Stored data entries:
--------------------------------------------------

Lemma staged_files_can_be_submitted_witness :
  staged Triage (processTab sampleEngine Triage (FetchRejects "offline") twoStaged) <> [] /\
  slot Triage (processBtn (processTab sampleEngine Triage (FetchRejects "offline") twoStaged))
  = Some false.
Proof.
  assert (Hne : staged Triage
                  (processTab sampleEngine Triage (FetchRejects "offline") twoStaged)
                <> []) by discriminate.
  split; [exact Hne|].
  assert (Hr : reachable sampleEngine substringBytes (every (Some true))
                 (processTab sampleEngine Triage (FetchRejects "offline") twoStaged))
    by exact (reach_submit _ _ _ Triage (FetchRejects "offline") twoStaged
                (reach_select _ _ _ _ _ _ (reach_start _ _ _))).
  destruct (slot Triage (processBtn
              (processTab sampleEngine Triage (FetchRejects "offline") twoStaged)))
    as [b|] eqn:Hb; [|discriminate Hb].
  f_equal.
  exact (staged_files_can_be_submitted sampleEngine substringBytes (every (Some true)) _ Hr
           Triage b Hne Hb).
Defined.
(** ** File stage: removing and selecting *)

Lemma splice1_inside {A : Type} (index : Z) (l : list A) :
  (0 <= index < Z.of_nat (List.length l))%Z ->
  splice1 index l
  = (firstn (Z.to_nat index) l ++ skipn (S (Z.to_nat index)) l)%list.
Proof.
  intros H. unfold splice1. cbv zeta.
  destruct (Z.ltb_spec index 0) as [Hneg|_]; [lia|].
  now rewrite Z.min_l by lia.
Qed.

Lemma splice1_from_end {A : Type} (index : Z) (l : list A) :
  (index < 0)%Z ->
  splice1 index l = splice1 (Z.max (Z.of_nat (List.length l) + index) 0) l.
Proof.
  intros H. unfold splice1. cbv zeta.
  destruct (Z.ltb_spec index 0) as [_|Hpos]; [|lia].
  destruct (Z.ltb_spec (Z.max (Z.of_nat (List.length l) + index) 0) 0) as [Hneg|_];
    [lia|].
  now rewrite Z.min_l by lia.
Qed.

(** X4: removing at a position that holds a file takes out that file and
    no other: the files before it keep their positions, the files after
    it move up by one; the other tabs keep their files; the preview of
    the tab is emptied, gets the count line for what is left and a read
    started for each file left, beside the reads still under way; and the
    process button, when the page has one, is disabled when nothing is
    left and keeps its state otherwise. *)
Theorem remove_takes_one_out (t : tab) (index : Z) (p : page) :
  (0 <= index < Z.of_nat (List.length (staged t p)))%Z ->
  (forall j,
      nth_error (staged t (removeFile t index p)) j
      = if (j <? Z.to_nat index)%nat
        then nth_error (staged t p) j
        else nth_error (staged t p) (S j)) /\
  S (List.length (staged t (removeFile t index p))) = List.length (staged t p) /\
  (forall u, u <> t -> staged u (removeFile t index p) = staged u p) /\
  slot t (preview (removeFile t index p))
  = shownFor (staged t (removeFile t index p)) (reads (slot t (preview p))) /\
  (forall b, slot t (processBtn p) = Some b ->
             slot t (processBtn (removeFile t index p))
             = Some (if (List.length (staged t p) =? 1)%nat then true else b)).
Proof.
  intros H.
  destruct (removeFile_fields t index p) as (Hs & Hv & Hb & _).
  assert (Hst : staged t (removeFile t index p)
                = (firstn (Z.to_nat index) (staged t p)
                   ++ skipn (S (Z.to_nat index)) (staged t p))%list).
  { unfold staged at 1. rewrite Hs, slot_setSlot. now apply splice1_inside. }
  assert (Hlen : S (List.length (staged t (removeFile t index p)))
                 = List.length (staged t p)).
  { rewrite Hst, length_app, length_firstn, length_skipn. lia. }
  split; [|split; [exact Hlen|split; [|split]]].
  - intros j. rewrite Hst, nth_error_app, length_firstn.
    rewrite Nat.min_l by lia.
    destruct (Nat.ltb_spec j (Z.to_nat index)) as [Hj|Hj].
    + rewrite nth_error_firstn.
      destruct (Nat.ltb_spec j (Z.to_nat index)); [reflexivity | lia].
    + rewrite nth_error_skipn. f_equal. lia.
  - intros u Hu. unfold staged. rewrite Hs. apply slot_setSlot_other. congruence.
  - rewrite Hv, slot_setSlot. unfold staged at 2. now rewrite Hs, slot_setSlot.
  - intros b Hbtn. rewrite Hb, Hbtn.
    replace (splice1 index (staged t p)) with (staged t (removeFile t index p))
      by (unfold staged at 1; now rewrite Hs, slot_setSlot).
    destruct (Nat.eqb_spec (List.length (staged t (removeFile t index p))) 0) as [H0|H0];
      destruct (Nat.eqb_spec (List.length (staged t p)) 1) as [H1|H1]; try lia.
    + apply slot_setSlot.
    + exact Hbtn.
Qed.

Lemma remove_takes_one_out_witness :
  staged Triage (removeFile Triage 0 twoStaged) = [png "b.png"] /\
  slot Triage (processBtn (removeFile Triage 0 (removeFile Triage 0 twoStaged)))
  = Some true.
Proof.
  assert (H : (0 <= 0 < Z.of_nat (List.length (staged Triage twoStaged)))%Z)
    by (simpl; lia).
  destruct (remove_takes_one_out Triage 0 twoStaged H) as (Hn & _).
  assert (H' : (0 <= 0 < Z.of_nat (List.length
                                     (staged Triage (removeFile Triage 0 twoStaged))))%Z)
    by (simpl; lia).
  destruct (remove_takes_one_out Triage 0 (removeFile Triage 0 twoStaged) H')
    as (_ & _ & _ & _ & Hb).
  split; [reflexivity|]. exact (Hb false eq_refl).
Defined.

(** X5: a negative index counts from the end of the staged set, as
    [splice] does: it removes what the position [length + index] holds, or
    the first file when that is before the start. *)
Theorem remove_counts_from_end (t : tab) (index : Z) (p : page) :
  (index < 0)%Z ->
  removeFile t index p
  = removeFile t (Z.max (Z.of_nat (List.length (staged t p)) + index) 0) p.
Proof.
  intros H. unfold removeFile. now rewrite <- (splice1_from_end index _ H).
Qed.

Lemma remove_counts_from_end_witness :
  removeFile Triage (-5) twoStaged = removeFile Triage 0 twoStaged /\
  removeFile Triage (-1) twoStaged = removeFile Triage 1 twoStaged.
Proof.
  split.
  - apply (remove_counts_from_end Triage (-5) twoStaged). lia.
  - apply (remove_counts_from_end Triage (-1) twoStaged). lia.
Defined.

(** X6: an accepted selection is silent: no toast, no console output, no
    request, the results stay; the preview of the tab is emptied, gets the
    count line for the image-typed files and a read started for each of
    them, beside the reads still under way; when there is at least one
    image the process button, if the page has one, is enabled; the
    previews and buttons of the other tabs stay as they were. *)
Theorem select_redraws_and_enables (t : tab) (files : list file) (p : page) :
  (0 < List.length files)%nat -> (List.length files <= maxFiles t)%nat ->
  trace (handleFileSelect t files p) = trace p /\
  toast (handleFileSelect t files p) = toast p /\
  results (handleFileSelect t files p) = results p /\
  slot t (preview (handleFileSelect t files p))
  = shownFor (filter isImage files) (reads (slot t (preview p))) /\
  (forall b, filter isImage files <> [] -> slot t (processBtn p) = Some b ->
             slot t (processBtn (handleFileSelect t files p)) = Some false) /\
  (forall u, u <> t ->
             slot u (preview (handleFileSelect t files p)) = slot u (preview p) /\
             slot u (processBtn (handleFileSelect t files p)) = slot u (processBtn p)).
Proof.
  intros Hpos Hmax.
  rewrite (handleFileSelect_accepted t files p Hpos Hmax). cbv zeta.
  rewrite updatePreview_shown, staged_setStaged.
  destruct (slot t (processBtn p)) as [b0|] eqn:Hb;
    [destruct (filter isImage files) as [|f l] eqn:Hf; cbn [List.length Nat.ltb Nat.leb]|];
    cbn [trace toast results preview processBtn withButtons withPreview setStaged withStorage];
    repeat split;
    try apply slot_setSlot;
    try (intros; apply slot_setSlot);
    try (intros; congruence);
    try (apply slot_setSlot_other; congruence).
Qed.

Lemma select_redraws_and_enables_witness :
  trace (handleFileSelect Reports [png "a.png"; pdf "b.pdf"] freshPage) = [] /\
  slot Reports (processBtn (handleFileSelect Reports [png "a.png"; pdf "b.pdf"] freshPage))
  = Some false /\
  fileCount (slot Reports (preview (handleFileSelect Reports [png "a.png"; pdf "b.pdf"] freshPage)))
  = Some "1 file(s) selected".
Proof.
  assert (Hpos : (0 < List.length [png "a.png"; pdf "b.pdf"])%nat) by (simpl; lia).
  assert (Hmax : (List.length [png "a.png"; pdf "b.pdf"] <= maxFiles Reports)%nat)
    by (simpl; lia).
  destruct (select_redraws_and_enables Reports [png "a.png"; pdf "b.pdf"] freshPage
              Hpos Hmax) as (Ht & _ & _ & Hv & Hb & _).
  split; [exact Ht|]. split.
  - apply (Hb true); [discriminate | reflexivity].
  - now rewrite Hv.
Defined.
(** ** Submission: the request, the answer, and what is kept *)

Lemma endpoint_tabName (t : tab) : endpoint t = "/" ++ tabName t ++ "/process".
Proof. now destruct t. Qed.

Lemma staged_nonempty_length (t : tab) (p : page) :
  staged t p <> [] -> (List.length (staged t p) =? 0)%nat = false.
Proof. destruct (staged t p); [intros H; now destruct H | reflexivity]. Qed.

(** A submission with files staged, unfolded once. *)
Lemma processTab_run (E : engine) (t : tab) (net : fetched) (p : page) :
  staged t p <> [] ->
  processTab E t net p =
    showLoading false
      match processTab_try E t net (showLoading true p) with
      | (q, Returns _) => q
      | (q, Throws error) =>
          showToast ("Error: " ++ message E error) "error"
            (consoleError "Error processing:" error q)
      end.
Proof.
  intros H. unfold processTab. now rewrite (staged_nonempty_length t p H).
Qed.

--------------------------------------------------

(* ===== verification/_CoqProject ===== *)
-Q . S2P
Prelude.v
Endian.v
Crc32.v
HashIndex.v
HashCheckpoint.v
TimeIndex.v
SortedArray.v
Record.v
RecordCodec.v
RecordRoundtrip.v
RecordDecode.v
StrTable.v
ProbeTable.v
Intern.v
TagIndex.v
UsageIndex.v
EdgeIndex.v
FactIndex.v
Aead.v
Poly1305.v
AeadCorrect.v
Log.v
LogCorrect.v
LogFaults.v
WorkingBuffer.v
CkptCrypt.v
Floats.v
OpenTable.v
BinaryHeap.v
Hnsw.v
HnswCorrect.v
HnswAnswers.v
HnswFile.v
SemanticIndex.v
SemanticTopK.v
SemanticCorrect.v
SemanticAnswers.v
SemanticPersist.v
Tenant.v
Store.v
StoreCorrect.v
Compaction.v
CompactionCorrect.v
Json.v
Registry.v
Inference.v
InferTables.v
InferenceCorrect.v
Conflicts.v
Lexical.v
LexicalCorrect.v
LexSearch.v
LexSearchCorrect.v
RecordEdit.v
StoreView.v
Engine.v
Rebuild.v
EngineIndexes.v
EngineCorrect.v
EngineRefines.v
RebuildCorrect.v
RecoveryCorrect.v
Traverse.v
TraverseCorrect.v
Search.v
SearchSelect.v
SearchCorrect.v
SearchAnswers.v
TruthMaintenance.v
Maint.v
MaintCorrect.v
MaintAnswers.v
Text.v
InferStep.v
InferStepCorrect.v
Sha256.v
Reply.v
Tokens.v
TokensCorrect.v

--------------------------------------------------

**Problem statement:**
Among the records, find the lines that contain "left" and copy each of them.

**Written answer:**
    the tab is emptied, gets the count line for what is left and a read
    started for each file left, beside the reads still under way; and the
    left and keeps its state otherwise. *)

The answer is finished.